Dès le matin, le roulement des tambours annonça aux Romains l’approche des Français, et, en un instant, les murs et les bastions furent couverts d’hommes.
Pendant que le feu des voltigeurs du 20e de ligne et celui des chasseurs de Vincennes répondaient au nôtre, le gros de la colonne française continuait de s’avancer.
Au moment où elle apparut, une batterie de quatre pièces, placée sur un bastion, commença de la mitrailler.

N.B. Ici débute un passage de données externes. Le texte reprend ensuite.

(* ===== verification/Cursor.v ===== *)
(** * Page cursors: [encodeCursor] and [decodeCursor] of the three backends

    A cursor is the keyset pair of the last row of a page, as a JSON object in
    unpadded URL-safe base64. PostgreSQL and MariaDB carry a signed sequence,
    ClickHouse an unsigned one; the code is otherwise the same. *)

From S2P Require Import Prelude Text Json.

Open Scope char_scope.
Open Scope Z_scope.

(** ** [base64.RawURLEncoding] *)

Definition b64_char (n : Z) : ascii :=
  if n <? 26 then chr (65 + n)
  else if n <? 52 then chr (71 + n)
  else if n <? 62 then chr (n - 4)
  else if n =? 62 then "-" else "_".

Definition b64_val (c : ascii) : option Z :=
  let n := ord c in
  if (65 <=? n) && (n <=? 90) then Some (n - 65)
  else if (97 <=? n) && (n <=? 122) then Some (n - 71)
  else if (48 <=? n) && (n <=? 57) then Some (n + 4)
  else if n =? 45 then Some 62
  else if n =? 95 then Some 63
  else None.

(** [EncodeToString]: three bytes to four characters, no padding. *)
Fixpoint b64_encode (b : list byte) : text :=
  match b with
  | [] => []
  | [x] => [b64_char (x / 4); b64_char (x mod 4 * 16)]
  | [x; y] => [b64_char (x / 4); b64_char (x mod 4 * 16 + y / 16); b64_char (y mod 16 * 4)]
  | x :: y :: z :: r =>
    b64_char (x / 4) :: b64_char (x mod 4 * 16 + y / 16) :: b64_char (y mod 16 * 4 + z / 64)
    :: b64_char (z mod 64) :: b64_encode r
  end.

(** Full groups of four, then two or three characters or none; trailing bits
    are ignored. *)
Fixpoint b64_groups (vs : list Z) : option (list byte) :=
  match vs with
  | [] => Some []
  | [a] => None
  | [a; b] => Some [a * 4 + b / 16]
  | [a; b; c] => Some [a * 4 + b / 16; b mod 16 * 16 + c / 4]
  | a :: b :: c :: d :: r =>
    match b64_groups r with
    | Some l => Some (a * 4 + b / 16 :: b mod 16 * 16 + c / 4 :: c mod 4 * 64 + d :: l)
    | None => None
    end
  end.

Definition newline (c : ascii) : bool := (ord c =? 10) || (ord c =? 13).

(** [DecodeString]: carriage returns and line feeds are skipped. *)
Definition b64_decode (s : text) : option (list byte) :=
  match mapM b64_val (List.filter (fun c => negb (newline c)) s) with
  | Some vs => b64_groups vs
  | None => None
  end.

(** ** The cursor, its JSON and its token *)

Record cursor := mkCursor { c_T : Z; c_Seq : Z }.

#[global] Instance cursor_eq_dec : EqDecision cursor.
Proof. solve_decision. Defined.

(** The type of [Seq]: [int64] or [uint64]. *)
Inductive seq_kind := SeqInt64 | SeqUint64.

Definition seq_in (k : seq_kind) (n : Z) : Prop :=
  match k with SeqInt64 => is_sint 64 n | SeqUint64 => is_uint 64 n end.
Definition parse_seq (k : seq_kind) (lit : text) : option Z :=
  match k with SeqInt64 => ParseInt 64 lit | SeqUint64 => ParseUint 64 lit end.

Definition cursor_json (c : cursor) : json :=
  JObj [(tx "t", JNum (print_int (c_T c))); (tx "s", JNum (print_int (c_Seq c)))].

Definition encodeCursor (c : cursor) : text := b64_encode (bytes_of (print_json (cursor_json c))).

(** A number into an integer field; [null] leaves it. *)
Definition get_int (parse : text -> option Z) (old : Z) (j : json) : option Z :=
  match j with JNull => Some old | JNum lit => parse lit | _ => None end.

Fixpoint cursor_members (k : seq_kind) (kvs : list (text * json)) (c : cursor) : option cursor :=
  match kvs with
  | [] => Some c
  | (key, v) :: r =>
    if is_field "t" key then
      match get_int (ParseInt 64) (c_T c) v with
      | Some n => cursor_members k r (mkCursor n (c_Seq c))
      | None => None
      end
    else if is_field "s" key then
      match get_int (parse_seq k) (c_Seq c) v with
      | Some n => cursor_members k r (mkCursor (c_T c) n)
      | None => None
      end
    else cursor_members k r c
  end.

Definition unmarshal_cursor (k : seq_kind) (body : text) : option cursor :=
  match parse_json body with
  | Some (JObj kvs) => cursor_members k kvs (mkCursor 0 0)
  | Some JNull => Some (mkCursor 0 0)
  | _ => None
  end.

(** [None] is [ErrBadCursor]. *)
Definition decodeCursor (k : seq_kind) (s : text) : option cursor :=
  match b64_decode s with
  | Some raw => unmarshal_cursor k (chr <$> raw)
  | None => None
  end.

(** ** Round trip *)

Lemma b64_all :
  forallb (fun k => let n := Z.of_nat k in
    bool_decide (b64_val (b64_char n) = Some n) && negb (newline (b64_char n))) (seq 0 64) = true.
Proof. vm_compute. reflexivity. Qed.

Lemma b64_val_char n : 0 <= n < 64 -> b64_val (b64_char n) = Some n /\ newline (b64_char n) = false.
Proof.
  intros H. pose proof b64_all as A. rewrite forallb_forall in A.
  specialize (A (Z.to_nat n)). cbv zeta in A. rewrite Z2Nat.id in A by lia.
  rewrite andb_true_iff, bool_decide_eq_true, negb_true_iff in A. apply A, in_seq. lia.
Qed.

(** The sextets of a byte string. *)
Fixpoint sextets (b : list byte) : list Z :=
  match b with
  | [] => []
  | [x] => [x / 4; x mod 4 * 16]
  | [x; y] => [x / 4; x mod 4 * 16 + y / 16; y mod 16 * 4]
  | x :: y :: z :: r =>
    x / 4 :: x mod 4 * 16 + y / 16 :: y mod 16 * 4 + z / 64 :: z mod 64 :: sextets r
  end.

Lemma three_ind {A} (P : list A -> Prop) :
  P [] -> (forall x, P [x]) -> (forall x y, P [x; y]) -> (forall x y z r, P r -> P (x :: y :: z :: r)) ->
  forall l, P l.
Proof.
  intros H0 H1 H2 H3. fix IH 1. intros [|x [|y [|z r]]]; [done|apply H1|apply H2|apply H3, IH].
Qed.

Lemma b64_encode_sextets b : b64_encode b = b64_char <$> sextets b.
Proof.
  induction b as [| | |x y z r IH] using three_ind; [done..|].
  cbn [b64_encode sextets]. rewrite IH. done.
Qed.

Ltac byte_arith :=
  unfold is_byte in *;
  repeat match goal with
  | x : Z |- context [?x / ?k] =>
    lazymatch goal with H : x = k * (x / k) + x mod k |- _ => fail | _ => idtac end;
    pose proof (Z.div_mod x k ltac:(lia)); pose proof (Z.mod_pos_bound x k ltac:(lia))
  | x : Z |- context [?x mod ?k] =>
    lazymatch goal with H : x = k * (x / k) + x mod k |- _ => fail | _ => idtac end;
    pose proof (Z.div_mod x k ltac:(lia)); pose proof (Z.mod_pos_bound x k ltac:(lia))
  end; try lia.

Lemma sextets_range b : bytes_wf b -> Forall (fun n => 0 <= n < 64) (sextets b).
Proof.
  induction b as [|x|x y|x y z r IH] using three_ind; intros Hb; repeat (apply Forall_cons in Hb as [? Hb]);
    cbn [sextets]; repeat (apply Forall_cons; split); try apply Forall_nil; try (by apply IH); byte_arith.
Qed.

Lemma b64_groups_sextets b : bytes_wf b -> b64_groups (sextets b) = Some b.
Proof.
  assert (G1 : forall x, is_byte x -> x / 4 * 4 + x mod 4 * 16 / 16 = x).
  { intros x Hx. rewrite Z.div_mul by lia. byte_arith. }
  assert (G2 : forall x y, is_byte x -> is_byte y -> x / 4 * 4 + (x mod 4 * 16 + y / 16) / 16 = x).
  { intros x y Hx Hy. rewrite Z.div_add_l by lia. rewrite (Z.div_small (y / 16)); byte_arith. }
  assert (G3 : forall x y, is_byte y -> (x mod 4 * 16 + y / 16) mod 16 = y / 16).
  { intros x y Hy. rewrite Z.add_comm, Z.mod_add by lia. apply Z.mod_small. byte_arith. }
  assert (G4 : forall y z, is_byte y -> is_byte z -> y / 16 * 16 + (y mod 16 * 4 + z / 64) / 4 = y).
  { intros y z Hy Hz. rewrite Z.div_add_l by lia. rewrite (Z.div_small (z / 64)); byte_arith. }
  assert (G5 : forall y z, is_byte z -> (y mod 16 * 4 + z / 64) mod 4 = z / 64).
  { intros y z Hz. rewrite Z.add_comm, Z.mod_add by lia. apply Z.mod_small. byte_arith. }
  induction b as [|x|x y|x y z r IH] using three_ind; intros Hb; repeat (apply Forall_cons in Hb as [? Hb]);
    cbn [sextets b64_groups].
  - done.
  - by rewrite G1.
  - rewrite G2, G3, Z.div_mul by (done || lia). do 2 f_equal. f_equal. byte_arith.
  - rewrite IH, G2, G3, G4, G5 by done. do 3 f_equal. f_equal. byte_arith.
Qed.

Lemma b64_roundtrip b : bytes_wf b -> b64_decode (b64_encode b) = Some b.
Proof.
  intros Hb. pose proof (sextets_range b Hb) as Hs. unfold b64_decode. rewrite b64_encode_sextets.
  assert (E : List.filter (fun c => negb (newline c)) (b64_char <$> sextets b) = b64_char <$> sextets b).
  { clear Hb. induction Hs as [|n l Hn _ IH]; [done|]. rewrite fmap_cons. cbn [List.filter].
    destruct (b64_val_char n Hn) as [_ ->]. simpl negb. cbv iota. by rewrite IH. }
  rewrite E. assert (M : mapM b64_val (b64_char <$> sextets b) = Some (sextets b)).
  { apply mapM_Some, Forall2_fmap_l, Forall_Forall2_diag. eapply Forall_impl; [exact Hs|].
    intros n Hn. by apply b64_val_char. }
  rewrite M. by apply b64_groups_sextets.
Qed.

Lemma bytes_of_wf t : bytes_wf (bytes_of t).
Proof. apply Forall_fmap, Forall_true. apply ord_range. Qed.

Lemma chr_bytes_of t : chr <$> bytes_of t = t.
Proof.
  unfold bytes_of. rewrite <- list_fmap_compose. rewrite <- (list_fmap_id t) at 2.
  apply list_fmap_ext. intros i c _. apply chr_ord.
Qed.

Lemma parse_seq_print k n : seq_in k n -> parse_seq k (print_int n) = Some n.
Proof.
  destruct k; simpl; intros H; [by apply ParseInt_print|]. unfold print_int.
  rewrite (proj2 (Z.ltb_ge n 0)) by (unfold is_uint in H; lia). by apply ParseUint_print.
Qed.

Lemma cursor_roundtrip k c :
  is_sint 64 (c_T c) -> seq_in k (c_Seq c) -> decodeCursor k (encodeCursor c) = Some c.
Proof.
  intros Ht Hs. unfold decodeCursor, encodeCursor. rewrite b64_roundtrip by apply bytes_of_wf.
  rewrite chr_bytes_of. unfold unmarshal_cursor, cursor_json. rewrite parse_print_flat.
  - cbn [cursor_members]. change (is_field "t" (tx "t")) with true. change (is_field "t" (tx "s")) with false.
    change (is_field "s" (tx "s")) with true. cbv iota. cbn [get_int]. rewrite ParseInt_print by (done || lia).
    rewrite parse_seq_print by done. by destruct c.
  - constructor; [|constructor; [|constructor]]; (split; [intros r; reflexivity|apply JNum_int_ok]).
Qed.
(* ===== verification/StoreThms.v ===== *)
(** * [WriteBatch] of the relational backends, and its properties *)

From S2P Require Import Prelude GoTime Netip Flow Rows Store Exporters.

Record backend (Row : Type) := mkBackend {
  b_exporters : exp_table;
  b_cache : gmap Addr Z;
  b_flows : table Row
}.
Arguments mkBackend {Row}.
Arguments b_exporters {Row}.
Arguments b_cache {Row}.
Arguments b_flows {Row}.

(** What can go wrong in one call: the exporters whose statement fails, and an
    error of the insert. *)
Record faults := mkFaults { f_exporter : Addr -> bool; f_write : option write_error }.
Definition no_faults : faults := mkFaults (fun _ => false) None.

Section write_batch.
Context {Row : Type} `{RowCodec Row}.

(** The rows a batch becomes; a missing id is Go's zero value. *)
Definition batch_rows (ids : gmap Addr Z) (records : list FlowRecord) : list Row :=
  (fun r => row_insert r (default 0 (ids !! ExporterAddr r))) <$> records.

Definition WriteBatch (write : list Row -> option write_error -> table Row -> result write_error (table Row))
  (f : faults) (order : list (Addr * Time)) (records : list FlowRecord) (b : backend Row)
  : backend Row * option write_error :=
  match records with
  | [] => (b, None)
  | _ =>
    let '(v, failed) := resolveExporters (f_exporter f) order (b_exporters b) (b_cache b) in
    match failed with
    | Some _ => (mkBackend (v_table v) (v_cache v) (b_flows b), Some ResolveError)
    | None =>
      match write (batch_rows (v_ids v) records) (f_write f) (b_flows b) with
      | Ok t => (mkBackend (v_table v) (v_cache v) t, None)
      | Err e => (mkBackend (v_table v) (v_cache v) (b_flows b), Some e)
      end
    end
  end.

(** A write that, when nothing fails, does what the reference does. *)
Definition refines_reference (write : list Row -> option write_error -> table Row -> result write_error (table Row)) : Prop :=
  forall rows t, exists t', write rows None t = Ok t' /\ values t' = values t ++ dedup_rows (values t) rows.

Lemma pg_refines : refines_reference pg_write.
Proof.
  intros rows t. destruct (pg_write rows None t) as [t'|e] eqn:E; [exists t'; split; [done|by apply pg_write_values]|].
  unfold pg_write in E. by destruct (copy_from rows t).
Qed.

Lemma my_refines : refines_reference my_write.
Proof.
  intros rows t. eexists. split; [reflexivity|]. rewrite my_chunks_values by done. apply insert_all_values.
Qed.

Record backend_ok (b : backend Row) : Prop := {
  bo_exporters : exp_ok (b_exporters b);
  bo_cache : cache_ok (b_cache b) (b_exporters b);
  bo_size : (size (b_cache b) <= cacheCap)%nat;
  bo_index : index_ok (values (b_flows b))
}.

Definition enumerates (order : list (Addr * Time)) (records : list FlowRecord) : Prop :=
  Permutation order (map_to_list (seen_of records)).

Lemma resolver_init_ok b : backend_ok b -> resolver_ok (mkResolver (b_exporters b) (b_cache b) ∅).
Proof. by intros [? ? ? ?]. Qed.

Lemma resolve_no_faults order s : (resolve_loop (fun _ => false) order s).2 = None.
Proof. revert s. induction order as [|x order IH]; intros s; simpl; [done|apply IH]. Qed.

(** The call without faults, taken apart. *)
Lemma WriteBatch_ok write order records b :
  refines_reference write -> records <> [] ->
  exists v t, resolveExporters (fun _ => false) order (b_exporters b) (b_cache b) = (v, None) /\
    WriteBatch write no_faults order records b = (mkBackend (v_table v) (v_cache v) t, None) /\
    values t = values (b_flows b) ++ dedup_rows (values (b_flows b)) (batch_rows (v_ids v) records).
Proof.
  intros Hw Hne. destruct records as [|r rs]; [done|]. set (records := r :: rs).
  destruct (resolveExporters (fun _ => false) order (b_exporters b) (b_cache b)) as [v e] eqn:E.
  assert (He : e = None).
  { pose proof (resolve_no_faults order (mkResolver (b_exporters b) (b_cache b) ∅)) as N.
    unfold resolveExporters in E. by rewrite E in N. }
  subst e. destruct (Hw (batch_rows (v_ids v) records) (b_flows b)) as (t & Et & Ht).
  exists v, t. split; [done|]. split; [|done]. unfold WriteBatch, records. cbn [no_faults f_exporter f_write].
  rewrite E. fold records. by rewrite Et.
Qed.

Lemma WriteBatch_write write order records b v t :
  records <> [] -> resolveExporters (fun _ => false) order (b_exporters b) (b_cache b) = (v, None) ->
  WriteBatch write no_faults order records b = (mkBackend (v_table v) (v_cache v) t, None) ->
  write (batch_rows (v_ids v) records) None (b_flows b) = Ok t.
Proof.
  intros Hne E. destruct records as [|r rs]; [done|]. unfold WriteBatch. cbn [no_faults f_exporter f_write].
  rewrite E. destruct (write _ None (b_flows b)); intros [= ->]; done.
Qed.

Lemma resolve_spec order b v e :
  backend_ok b -> resolveExporters (fun _ => false) order (b_exporters b) (b_cache b) = (v, e) ->
  resolver_ok v /\ exp_le (b_exporters b) (v_table v).
Proof.
  intros Hb E. destruct (resolve_loop_spec _ _ _ _ _ (resolver_init_ok b Hb) E) as (? & ? & _). done.
Qed.

Lemma WriteBatch_backend_ok write order records b :
  refines_reference write -> backend_ok b -> backend_ok (WriteBatch write no_faults order records b).1.
Proof.
  intros Hw Hb. destruct (decide (records = [])) as [->|Hne]; [done|].
  destruct (WriteBatch_ok write order records b Hw Hne) as (v & t & Er & -> & Ht). simpl.
  destruct (resolve_spec order b v None Hb Er) as [[? ? ? ?] _]. split; simpl; try done.
  rewrite Ht. apply dedup_rows_index, Hb.
Qed.
End write_batch.

(** ** Claims *)

Section claims.
Context {Row : Type} `{RL : RowLaws Row}.
Context (write : list Row -> option write_error -> table Row -> result write_error (table Row)).
Context (Hwrite : refines_reference write).

Lemma batch_rows_dedup ids records :
  Forall (fun r => DedupKey r <> Some []) records ->
  row_dedup <$> batch_rows ids records = DedupKey <$> records.
Proof.
  intros Hk. unfold batch_rows. rewrite <- list_fmap_compose.
  induction Hk as [|r rs Hr _ IH]; [done|]. rewrite !fmap_cons. f_equal; [|done]. by apply row_dedup_insert.
Qed.

(** Rows of the same records under different ids collide on the index. *)
Lemma represented_ids ids ids' records l :
  Forall (fun r => DedupKey r <> Some []) records -> Forall (fun r => DedupKey r <> None) records ->
  (forall x, x ∈ batch_rows ids records -> represented x l) ->
  (forall x, x ∈ batch_rows ids' records -> represented x l).
Proof.
  intros Hk Hk' Hall x Hx. unfold batch_rows in *.
  apply list_elem_of_fmap in Hx as (r & -> & Hr). rewrite Forall_forall in Hk, Hk'.
  set (y := row_insert r (default 0 (ids !! ExporterAddr r))). set (z := row_insert r _).
  assert (Eyz : same_key z y = true).
  { unfold same_key, y, z. rewrite !row_dedup_insert by auto.
    rewrite bool_decide_eq_true_2 by apply row_received_ids. specialize (Hk' r Hr). destruct (DedupKey r); [|done].
    by rewrite bool_decide_eq_true_2. }
  assert (Hy : represented y l) by (apply Hall, list_elem_of_fmap; by exists r).
  right. destruct Hy as [Hin|E]; apply existsb_exists.
  - exists y. split; [by apply list_elem_of_In|done].
  - apply existsb_exists in E as (w & Hw & Ew). exists w. split; [done|]. by eapply same_key_trans.
Qed.

Lemma redelivery records order order' b :
  Forall (fun r => DedupKey r <> Some []) records -> Forall (fun r => DedupKey r <> None) records ->
  let b1 := (WriteBatch write no_faults order records b).1 in
  values (b_flows (WriteBatch write no_faults order' records b1).1) = values (b_flows b1).
Proof.
  intros Hk Hk'. destruct (decide (records = [])) as [->|Hne]; [done|]. cbv zeta.
  destruct (WriteBatch_ok write order records b Hwrite Hne) as (v & t & Er & E1 & Ht).
  set (b1 := (WriteBatch write no_faults order records b).1).
  destruct (WriteBatch_ok write order' records b1 Hwrite Hne) as (v' & t' & Er' & E2 & Ht').
  rewrite E2. simpl. rewrite Ht'. rewrite dedup_rows_again; [apply app_nil_r| |].
  - apply Forall_forall. intros x Hx. apply list_elem_of_fmap in Hx as (r & -> & Hr).
    rewrite Forall_forall in Hk, Hk'. rewrite row_dedup_insert by auto. auto.
  - apply (represented_ids (v_ids v)); [done..|]. unfold b1. rewrite E1. simpl. rewrite Ht.
    intros x Hx. by apply dedup_rows_represented.
Qed.
End claims.

(** C16. PostgreSQL's COPY with its fallback and MariaDB's chunked INSERT
    IGNORE are the same function of the table and the batch, though one tries
    all rows at once and the other a thousand at a time: when no statement
    fails, both add, in batch order, the rows whose (received_at, dedup_key)
    is not yet present, the first of equal keys winning; the unique index
    holds afterwards and every row without a key is stored. *)
Theorem write_refines_reference {Row} `{RowCodec Row} rows (t : table Row) :
  index_ok (values t) ->
  exists tp tm, pg_write rows None t = Ok tp /\ my_write rows None t = Ok tm /\
    values tp = values tm /\ values tp = values t ++ dedup_rows (values t) rows /\ index_ok (values tp) /\
    filter (fun r => row_dedup r = None) (values tp)
    = filter (fun r => row_dedup r = None) (values t) ++ filter (fun r => row_dedup r = None) rows.
Proof.
  intros Hi. destruct (pg_refines rows t) as (tp & Ep & Hp). destruct (my_refines rows t) as (tm & Em & Hm).
  exists tp, tm. split; [done|]. split; [done|]. split; [by rewrite Hp, Hm|]. split; [done|]. rewrite Hp. split.
  - by apply dedup_rows_index.
  - by rewrite filter_app, dedup_rows_unkeyed.
Qed.

Definition keyed_row (n : Z) (k : option (list byte)) : PgRow :=
  pg_add (set_Bytes n (set_DedupKey k wide_record)) 1.

Definition sample_table : table PgRow := mkTable [(1, keyed_row 10 (Some [7]))] 2.
Definition sample_rows : list PgRow :=
  [keyed_row 20 None; keyed_row 21 (Some [7]); keyed_row 22 (Some [8]); keyed_row 23 None; keyed_row 24 (Some [8])].

Lemma write_refines_reference_witness :
  exists tp, pg_write sample_rows None sample_table = Ok tp /\ index_ok (values tp) /\
  (pg_bytes <$> values tp) = [10; 20; 22; 23].
Proof.
  assert (Hi : index_ok (values sample_table)).
  { intros i j x y Hij Hx Hy. apply lookup_lt_Some in Hy. simpl in Hy. lia. }
  destruct (write_refines_reference sample_rows sample_table Hi) as (tp & tm & Ep & _ & _ & _ & Hix & _).
  exists tp. split; [exact Ep|]. split; [exact Hix|].
  vm_compute in Ep. injection Ep as <-. vm_compute. reflexivity.
Defined.

(** C18. Redelivery is idempotent: for records that carry a dedup key, writing
    the batch a second time, with whatever exporter ids and map order, leaves
    the rows of PostgreSQL and of MariaDB exactly as they were. *)
Theorem redelivery_idempotent records order order' (bp : backend PgRow) (bm : backend MyRow) :
  Forall (fun r => DedupKey r <> None /\ DedupKey r <> Some []) records ->
  let bp1 := (WriteBatch pg_write no_faults order records bp).1 in
  let bm1 := (WriteBatch my_write no_faults order records bm).1 in
  values (b_flows (WriteBatch pg_write no_faults order' records bp1).1) = values (b_flows bp1) /\
  values (b_flows (WriteBatch my_write no_faults order' records bm1).1) = values (b_flows bm1).
Proof.
  intros Hk. assert (Hk1 : Forall (fun r => DedupKey r <> Some []) records)
    by (eapply Forall_impl; [exact Hk|]; by intros r []).
  assert (Hk2 : Forall (fun r => DedupKey r <> None) records)
    by (eapply Forall_impl; [exact Hk|]; by intros r []).
  split; [apply (redelivery pg_write pg_refines); done|apply (redelivery my_write my_refines); done].
Qed.

Definition empty_backend Row : backend Row := mkBackend (mkExpTable ∅ 1) ∅ (mkTable [] 1).

Definition sample_records : list FlowRecord :=
  [set_DedupKey (Some [1]) wide_record; set_DedupKey (Some [2]) wide_record; set_DedupKey (Some [1]) wide_record].

Definition sample_order : list (Addr * Time) := map_to_list (seen_of sample_records).

Lemma redelivery_idempotent_witness :
  let b1 := (WriteBatch pg_write no_faults sample_order sample_records (empty_backend PgRow)).1 in
  length (values (b_flows b1)) = 2%nat /\
  values (b_flows (WriteBatch pg_write no_faults sample_order sample_records b1).1) = values (b_flows b1).
Proof.
  split; [vm_compute; reflexivity|].
  apply (redelivery_idempotent sample_records sample_order sample_order (empty_backend PgRow) (empty_backend MyRow)).
  repeat constructor; discriminate.
Defined.

(** Ids of a batch, as the table gives them. *)
Lemma resolve_batch {Row} `{RowCodec Row} order records (b : backend Row) v e :
  backend_ok b -> enumerates order records -> Forall (fun r => time_wf (ReceivedAt r)) records ->
  resolveExporters (fun _ => false) order (b_exporters b) (b_cache b) = (v, e) ->
  e = None /\ resolver_ok v /\ exp_le (b_exporters b) (v_table v) /\
  forall r, r ∈ records -> exists x, v_ids v !! ExporterAddr r = Some (x_id x) /\
    x_rows (v_table v) !! ExporterAddr r = Some x /\ time_le (micro (ReceivedAt r)) (x_last x).
Proof.
  intros Hb Hen Hw E.
  assert (He : e = None).
  { pose proof (resolve_no_faults order (mkResolver (b_exporters b) (b_cache b) ∅)) as N.
    unfold resolveExporters in E. by rewrite E in N. }
  destruct (resolve_loop_spec _ _ _ _ _ (resolver_init_ok b Hb) E) as (Hv & Hle & _ & Hall).
  split_and!; try done. intros r Hr. destruct (seen_of_spec records Hw) as [Hseen _].
  destruct (Hseen r Hr) as (t & Hlk & Hlt).
  assert (Hin : (ExporterAddr r, t) ∈ order) by (rewrite Hen; by apply elem_of_map_to_list).
  destruct (Hall He _ _ Hin) as ([id Hid] & x & Hx & Hxl). exists x.
  destruct (ro_ids _ Hv _ _ Hid) as (x' & Hx' & Eid). rewrite Hx in Hx'. injection Hx' as <-.
  split; [by rewrite Hid, Eid|]. split; [done|]. by eapply time_le_trans.
Qed.

(** Exporters: in whatever order the map is ranged over, every record's
    row is written with the id of its own exporter, distinct exporters have
    distinct ids, an exporter's last sight is at least the reception time of
    each of its records in the batch, no exporter's id or first sight ever
    changes, and the cache stays consistent with the table and within 4096
    entries. *)
Theorem exporters_resolved {Row} `{RowCodec Row} order records (b : backend Row) v e :
  backend_ok b -> enumerates order records -> Forall (fun r => time_wf (ReceivedAt r)) records ->
  resolveExporters (fun _ => false) order (b_exporters b) (b_cache b) = (v, e) ->
  e = None /\ exp_ok (v_table v) /\ cache_ok (v_cache v) (v_table v) /\ (size (v_cache v) <= cacheCap)%nat /\
  exp_le (b_exporters b) (v_table v) /\
  forall r, r ∈ records -> exists x, v_ids v !! ExporterAddr r = Some (x_id x) /\
    x_rows (v_table v) !! ExporterAddr r = Some x /\ time_le (micro (ReceivedAt r)) (x_last x).
Proof.
  intros Hb Hen Hw E. destruct (resolve_batch order records b v e Hb Hen Hw E) as (He & [Ht Hc Hs _] & Hle & Hall).
  by split_and!.
Qed.

Lemma exporters_resolved_witness :
  exists v, resolveExporters (fun _ => false) sample_order (mkExpTable ∅ 1) ∅ = (v, None) /\
  v_ids v !! ExporterAddr wide_record = Some 1 /\ exp_ok (v_table v).
Proof.
  destruct (resolveExporters (fun _ => false) sample_order (mkExpTable ∅ 1) ∅) as [v e] eqn:E.
  assert (Hb : backend_ok (empty_backend PgRow)).
  { split; simpl; [split; simpl|intros a id Ha; by rewrite lookup_empty in Ha|vm_compute; lia|].
    - intros a b r s Ha. by rewrite lookup_empty in Ha.
    - intros a r Ha. by rewrite lookup_empty in Ha.
    - intros i j x y Hij Hx. apply lookup_lt_Some in Hx. simpl in Hx. lia. }
  destruct (exporters_resolved sample_order sample_records (empty_backend PgRow) v e Hb) as (-> & Ht & _).
  - unfold enumerates, sample_order. reflexivity.
  - repeat constructor; vm_compute; congruence.
  - exact E.
  - exists v. split; [reflexivity|]. split; [|exact Ht]. vm_compute in E. injection E as <-. vm_compute. reflexivity.
Defined.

Le général français établit aussitôt sur les aqueducs une batterie, chargée de répondre à notre feu, et fit monter, sur une colline, deux autres pièces qui firent face aux jardins du Vatican, où se trouvaient peu de soldats, mais une immense quantité de peuple en armes.
Notre feu s’étant ralenti un instant à cause de la justesse de tir des chasseurs de Vincennes, le général français lança la brigade Molière, qui s’avança bravement jusqu’au pied des murailles; mais, comme je l’ai dit, les morts avaient été rapidement remplacés, et le feu se ranima plus ardent, écrasant les têtes des colonnes Marulaz et Bouat; force leur fut donc de battre en retraite et de chercher un abri dans les plis du terrain.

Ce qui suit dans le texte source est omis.